Not all antiperspirants are created equal. 

Some offer stronger protection with a higher concentration of aluminum chloride, the key ingredient that temporarily blocks the sweat glands.

If you’ve been using a drugstore brand with a low percentage (around 12%), it might not be enough for your needs.

Also Read: Antiperspirant vs. Deodorant

So if you tend to sweat a lot, you might need something stronger, like a prescription-strength antiperspirant, to really get things under control.

These have higher concentrations (around 20-25%) of the active ingredients.

If you’ve tried multiple regular brands without much luck, it could be a good idea to talk to a dermatologist or your doctor about getting a prescription for a stronger product.

#2 You’re Stressed Out

Stress is a major cause of increased sweating.

If you are constantly stressed or feel anxious, your antiperspirant won’t be enough.

When you’re under physical or emotional stress, your body’s natural response is to activate the sympathetic nervous system, which can stimulate sweat gland activity all over your body.

So, if you find yourself sweating a lot even with antiperspirant, it could be a sign that your stress levels are elevated. 

Finding ways to manage your stress, like meditation, deep breathing exercises, or seeking professional help, is the best way to reduce sweating caused by stress.

If specific situations cause your anxiety, try to avoid them or develop coping mechanisms.

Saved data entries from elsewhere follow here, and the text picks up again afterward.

(** * ralph: the harness loop and its backlog model

    A shallow embedding of [src/ralph/models.py] and [src/ralph/harness.py].

    - Python [int] is [Z]; [str] is [string] (one Rocq character per Python
      character); [Optional[T]] is [option T]; [list[T]] is [list T].
    - A [WorkItem] returned by a [PRD] method is a reference into
      [prd.items]: the embedding returns the index of the item together with
      the item, and a mutation through the reference is an update of the list
      at that index.
    - Everything outside the process (sub-processes, the file system, the
      clock) is reached through the [Platform] class; the calls made and the
      console output are recorded in the run state. *)

From Stdlib Require Import ZArith String DecimalString List Lia.
From stdpp Require Import base list strings.

Open Scope Z_scope.

(** ** Python string helpers *)

(** [str(n)] for an [int]. *)
Definition str_int (z : Z) : string := NilZero.string_of_int (Z.to_int z).

(** [s[:n]] *)
Definition str_prefix (n : nat) (s : string) : string := String.substring 0 n s.

(** [s[-n:]] for [n > 0]. *)
Definition str_suffix (n : nat) (s : string) : string :=
  String.substring (String.length s - n) n s.

(** The line feed, [chr(10)]. *)
Definition nl : string := String (Ascii.ascii_of_nat 10) EmptyString.

(** [sep.join(parts)] *)
Definition str_join (sep : string) (parts : list string) : string :=
  String.concat sep parts.

(** ** models.py *)

Module Models.

Inductive ItemState : Type := TODO | DOING | DONE | BLOCKED.

#[global] Instance ItemState_eq_dec : EqDecision ItemState.
Proof. solve_decision. Defined.

(** Timestamps ([datetime]) are opaque to the harness; they are numbered. *)
Definition datetime : Type := Z.

Record ItemStatus : Type := mkItemStatus {
  state : ItemState;
  attempts : Z;
  last_error : option string;
  done_at : option datetime
}.

Record WorkItem : Type := mkWorkItem {
  id : string;
  title : string;
  description : string;
  acceptance_criteria : list string;
  files_hint : list string;
  verify : option (list string);
  status : ItemStatus
}.

Record ProjectMeta : Type := mkProjectMeta {
  name : string;
  language : string;
  default_branch : string
}.

Record GlobalConfig : Type := mkGlobalConfig {
  global_verify : list string
}.

Record PRD : Type := mkPRD {
  version : Z;
  project : ProjectMeta;
  global_config : GlobalConfig;
  items : list WorkItem
}.

(** Field defaults of [ItemStatus]. *)
Definition default_status : ItemStatus :=
  {| state := TODO; attempts := 0; last_error := None; done_at := None |}.

(** Assignments through a reference: [item.status.<field> = v]. *)
Definition set_state (v : ItemState) (st : ItemStatus) : ItemStatus :=
  {| state := v; attempts := attempts st;
     last_error := last_error st; done_at := done_at st |}.

Definition set_attempts (v : Z) (st : ItemStatus) : ItemStatus :=
  {| state := state st; attempts := v;
     last_error := last_error st; done_at := done_at st |}.

Definition set_last_error (v : option string) (st : ItemStatus) : ItemStatus :=
  {| state := state st; attempts := attempts st;
     last_error := v; done_at := done_at st |}.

#3 Your Medicine Is Making You Sweat More

Certain medications can cause sweating as a side effect.

This can happen with various types of drugs, including antidepressants, blood pressure medications, corticosteroids, opioids, and diabetes medications, among others.

If you’ve recently started a new medication or noticed an increase in sweating after adjusting your dosage, it’s probably that.

Your only option here is to talk to your doctor about it. 

They might be able to recommend a different medication or adjust your dosage to minimize the sweating side effect.

#4 Hot And Humid Temperature

While antiperspirants can help control sweating to some degree, they’re not a magical solution for sweating caused by hot and humid weather conditions.

Hot and humid weather can cause everyone to sweat more!


When the temperature and humidity rise, your body naturally increases sweat production as a way to cool itself down.

Your antiperspirant is going to have a hard time keeping up with the increased sweat output.

Staying hydrated, wearing breathable fabrics, wet wipes, talcum powder and a bunch of other things can help mitigate the effects of hot and humid weather on sweating.

Also Read: How to Stay Fresh and Clean in Humid Climates

#5 You Have Hyperhidrosis

If you have hyperhidrosis, antiperspirants won’t be that helpful. 

Hyperhidrosis is a medical condition characterized by excessive sweating that goes beyond what’s normal for your body temperature or activity level.

If you find yourself sweating heavily even in cool temperatures or while at rest, and over-the-counter antiperspirants provide little relief, it’s a good idea to seek medical attention. 

Your doctor should be able to check if you have hyperhidrosis and recommend treatment.

This may include prescription-strength antiperspirants, oral medications, botulinum toxin injections, or even surgical interventions in severe cases.

#6 Your Lifestyle Choices Are Making You Sweat More

Your daily habits can also affect how much you sweat, regardless of how effective your antiperspirant is.

For example, spicy foods, drinks with caffeine, smoking and alcohol can all make you sweat more. This is because they trigger your sweat glands to be more active.

Plus, engaging in physical activities or exercises can naturally lead to increased sweating as your body works to regulate its temperature. 

If you think your lifestyle choices are the issue, it might be helpful to make adjustments.